**DIRECTIONS FOR THIS TASK**
After locating the line that contains "Lemma ini_dtq_ok dtqid" in the data below, set down exactly that line and each one after it through the line that contains "unfold kget. eapply", and nothing more.

[Stored items]
#####

Lemma snd_dtq_ok dtqid data : call_ok OInv (snd_dtq dtqid data).
Proof.
  intros s HOK. unfold snd_dtq. task_call g t s1 HI Hin Ht Hd. dtq_begin s1 dtqid HI He.
  destruct (send_data_ok g s1 i data HI He) as ([b|] & s2 & E & Hr); (eapply wp_RET; [exact E|]).
  - destruct Hr as [Hp _]. by eapply progress_ret_task.
  - destruct Hr as (-> & Hq1 & Hq2).
    destruct (dtq_sleepy g s1 t i (SDTQ i) data HI Hin Ht) as (w & s2 & E2 & _ & Hsl & Hent); [congruence|done|by left|].
    eapply wp_RET; [exact E2|]. eapply wp_RET; [reflexivity|].
    eapply (wobj_sleep_ok OInv g _ t w (SDTQ i)); try done. intros. apply get_wercd_ok; [done|]. by split.
Qed.

Lemma tsnd_dtq_ok dtqid data tmout : tmout ≤ TMAX_RELTIM → call_ok OInv (tsnd_dtq dtqid data tmout).
Proof.
  intros Hmax s HOK. unfold tsnd_dtq. task_call g t s1 HI Hin Ht Hd. dtq_begin s1 dtqid HI He.
  destruct (send_data_ok g s1 i data HI He) as ([b|] & s2 & E & Hr); (eapply wp_RET; [exact E|]).
  - destruct Hr as [Hp _]. by eapply progress_ret_task.
  - destruct Hr as (-> & Hq1 & Hq2). destruct (Z.eqb_spec tmout TMO_POL) as [Hp|Hp]; [svc_ret|].
    destruct (dtq_sleepy g s1 t i (SDTQ i) data HI Hin Ht) as (w & s2 & E2 & _ & Hsl & Hent); [congruence|done|by left|].
    eapply wp_RET; [exact E2|]. eapply wp_RET; [reflexivity|].
    eapply (wobj_sleep_tmout_ok OInv g _ t w (SDTQ i)); try done; [|unfold TMO_FEVR in *; lia].
    intros. apply get_wercd_ok; [done|]. by split.
Qed.

Lemma fsnd_dtq_ok dtqid data : call_ok OInv (fsnd_dtq dtqid data).
Proof.
  intros s HOK. unfold fsnd_dtq. task_call g t s1 HI Hin Ht Hd. dtq_begin s1 dtqid HI He.
  destruct (Z.ltb_spec 0 (dtqcnt (p_dtqinib (dtqcb s1 i)))) as [Hpos|]; simpl; [|svc_ret].
  destruct (force_send_data_ok g s1 i data HI He Hpos) as (b & s2 & E & Hp & _).
  eapply wp_RET; [exact E|]. by eapply progress_ret_task.
Qed.

Lemma ifsnd_dtq_ok dtqid data : call_ok OInv (ifsnd_dtq dtqid data).
Proof.
  intros s HOK. unfold ifsnd_dtq. int_call g s1 HI Hin. dtq_begin s1 dtqid HI He.
  destruct (Z.ltb_spec 0 (dtqcnt (p_dtqinib (dtqcb s1 i)))) as [Hpos|]; simpl; [|svc_ret].
  destruct (force_send_data_ok g s1 i data HI He Hpos) as (b & s2 & E & Hp & _).
  eapply wp_RET; [exact E|]. by eapply progress_ret_int.
Qed.

Lemma prcv_dtq_ok dtqid : call_ok OInv (prcv_dtq dtqid).
Proof.
  intros s HOK. unfold prcv_dtq. task_call g t s1 HI Hin Ht Hd. dtq_begin s1 dtqid HI He.
  destruct (receive_data_ok g s1 i HI He) as ([[d b]|] & s2 & E & Hr); (eapply wp_RET; [exact E|]).
  - destruct Hr as [Hp _]. by eapply progress_ret_task.
  - destruct Hr as [-> _]. svc_ret.
Qed.

Lemma rcv_dtq_ok dtqid : call_ok OInv (rcv_dtq dtqid).
Proof.
  intros s HOK. unfold rcv_dtq. task_call g t s1 HI Hin Ht Hd. dtq_begin s1 dtqid HI He.
  destruct (receive_data_ok g s1 i HI He) as ([[d b]|] & s2 & E & Hr); (eapply wp_RET; [exact E|]).
  - destruct Hr as [Hp _]. by eapply progress_ret_task.
  - destruct Hr as (-> & Hq1 & Hq2).
    destruct (dtq_sleepy g s1 t i (RDTQ i) 0 HI Hin Ht) as (w & s2 & E2 & [Hsl Hent] & _); [congruence|done|by right|].
    eapply wp_RET; [exact E2|].
    eapply (rcv_sleep_ok OInv g _ t w (RDTQ i)); try done. intros. by apply dtq_result_ok.
Qed.

Lemma trcv_dtq_ok dtqid tmout : tmout ≤ TMAX_RELTIM → call_ok OInv (trcv_dtq dtqid tmout).
Proof.
  intros Hmax s HOK. unfold trcv_dtq. task_call g t s1 HI Hin Ht Hd. dtq_begin s1 dtqid HI He.
  destruct (receive_data_ok g s1 i HI He) as ([[d b]|] & s2 & E & Hr); (eapply wp_RET; [exact E|]).
  - destruct Hr as [Hp _]. by eapply progress_ret_task.
  - destruct Hr as (-> & Hq1 & Hq2). destruct (Z.eqb_spec tmout TMO_POL) as [Hp|Hp]; [svc_ret|].
    destruct (dtq_sleepy g s1 t i (RDTQ i) 0 HI Hin Ht) as (w & s2 & E2 & [Hsl Hent] & _); [congruence|done|by right|].
    eapply wp_RET; [exact E2|].
    eapply (rcv_sleep_tmout_ok OInv g _ t w (RDTQ i)); try done; [|unfold TMO_FEVR in *; lia].
    intros. by apply dtq_result_ok.
Qed.

Lemma ini_dtq_ok dtqid : call_ok OInv (ini_dtq dtqid).
Proof.
  intros s HOK. unfold ini_dtq. task_call g t s1 HI Hin Ht Hd. dtq_begin s1 dtqid HI He.
  destruct (dtq_exists s1 i (i_obj _ _ _ HI) He) as (Hfree & Hok & Hhd).
  destruct (init_queues_ok OInv g s1 (SDTQ i) (RDTQ i) (Inv_Mid _ _ _ HI) eq_refl eq_refl Hhd)
    as (b1 & b2 & s1' & g' & s2 & E1 & E2 & HM & HF & Hw & N1 & N2 & Hr); [done|].
  eapply wp_RET; [exact E1|]. eapply wp_RET; [exact E2|].
  eapply wp_RET; [reflexivity|]. eapply progress_ret_task; [exact HI|done..|].
  pose proof (fr_obj _ _ _ _ HF) as Ho. exists g'. split_and!; try done; try apply HF.
  assert (Ha : ∀ F, dtq_step i (dtq_reset (dtqcb s2 i)) (o_dtqmb (obj s2) (p_dtqmb (p_dtqinib (dtqcb s2 i)))) (obj s2) (F (obj s2)) →
    Mid g' (upd_obj F s2)).
  { intros F Hst. apply Mid_obj; [done|intros q _; left; by eapply dtq_step_atr|].
    eapply (dtq_move s2); [apply HM|by rewrite <- Ho|by apply frame_obj; [apply frame_refl|]|exact Hst|].
    change (wq (upd_obj F s2)) with (wq s2). rewrite N1, N2. split; [|done..|by left].
    apply dtq_ring_reset. rewrite <- Ho. destruct Hok as [[]]. lia. }
  apply Ha. split; try done.
  - intros j Hne. cb_lookup.
  - cb_lookup.
Qed.

Lemma del_dtq_ok dtqid : call_ok OInv (del_dtq dtqid).
Proof.
  intros s HOK. unfold del_dtq. task_call g t s1 HI Hin Ht Hd. dtq_begin s1 dtqid HI He.
  destruct (dtq_exists s1 i (i_obj _ _ _ HI) He) as (Hfree & Hok & Hhd).
  destruct (tmax_sdtqid <? IDOF i); [|svc_ret].
  destruct (init_queues_ok OInv g s1 (SDTQ i) (RDTQ i) (Inv_Mid _ _ _ HI) eq_refl eq_refl Hhd)
    as (b1 & b2 & s1' & g' & s2 & E1 & E2 & HM & HF & Hw & N1 & N2 & Hr); [done|].
  eapply wp_RET; [exact E1|]. eapply wp_RET; [exact E2|]. pose proof (fr_obj _ _ _ _ HF) as Ho.
  unfold kget. eapply (wp_RET _ _ _ _ _ () s2); [by destruct (bits _ _)|].
  eapply wp_RET; [reflexivity|]. eapply wp_RET; [reflexivity|]. eapply progress_ret_task; [exact HI|done..|].
  exists g'. split_and!; try done; try apply HF.
  eapply (kind_delete (kd := dtq_kind) OInv g' s2 i (fun o => _) HM); cb_lookup; rewrite <- ?Ho; try done.
  - intros q Hq. destruct q; simpl in Hq; simplify_eq; done.
  - intros j Hne. cb_lookup.
Qed.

#####

**WRITTEN ANSWER**
Lemma ini_dtq_ok dtqid : call_ok OInv (ini_dtq dtqid).
Proof.
  intros s HOK. unfold ini_dtq. task_call g t s1 HI Hin Ht Hd. dtq_begin s1 dtqid HI He.
  destruct (dtq_exists s1 i (i_obj _ _ _ HI) He) as (Hfree & Hok & Hhd).
  destruct (init_queues_ok OInv g s1 (SDTQ i) (RDTQ i) (Inv_Mid _ _ _ HI) eq_refl eq_refl Hhd)
    as (b1 & b2 & s1' & g' & s2 & E1 & E2 & HM & HF & Hw & N1 & N2 & Hr); [done|].
  eapply wp_RET; [exact E1|]. eapply wp_RET; [exact E2|].
  eapply wp_RET; [reflexivity|]. eapply progress_ret_task; [exact HI|done..|].
  pose proof (fr_obj _ _ _ _ HF) as Ho. exists g'. split_and!; try done; try apply HF.
  assert (Ha : ∀ F, dtq_step i (dtq_reset (dtqcb s2 i)) (o_dtqmb (obj s2) (p_dtqmb (p_dtqinib (dtqcb s2 i)))) (obj s2) (F (obj s2)) →
    Mid g' (upd_obj F s2)).
  { intros F Hst. apply Mid_obj; [done|intros q _; left; by eapply dtq_step_atr|].
    eapply (dtq_move s2); [apply HM|by rewrite <- Ho|by apply frame_obj; [apply frame_refl|]|exact Hst|].
    change (wq (upd_obj F s2)) with (wq s2). rewrite N1, N2. split; [|done..|by left].
    apply dtq_ring_reset. rewrite <- Ho. destruct Hok as [[]]. lia. }
  apply Ha. split; try done.
  - intros j Hne. cb_lookup.
  - cb_lookup.
Qed.

Lemma del_dtq_ok dtqid : call_ok OInv (del_dtq dtqid).
Proof.
  intros s HOK. unfold del_dtq. task_call g t s1 HI Hin Ht Hd. dtq_begin s1 dtqid HI He.
  destruct (dtq_exists s1 i (i_obj _ _ _ HI) He) as (Hfree & Hok & Hhd).
  destruct (tmax_sdtqid <? IDOF i); [|svc_ret].
  destruct (init_queues_ok OInv g s1 (SDTQ i) (RDTQ i) (Inv_Mid _ _ _ HI) eq_refl eq_refl Hhd)
    as (b1 & b2 & s1' & g' & s2 & E1 & E2 & HM & HF & Hw & N1 & N2 & Hr); [done|].
  eapply wp_RET; [exact E1|]. eapply wp_RET; [exact E2|]. pose proof (fr_obj _ _ _ _ HF) as Ho.
  unfold kget. eapply (wp_RET _ _ _ _ _ () s2); [by destruct (bits _ _)|].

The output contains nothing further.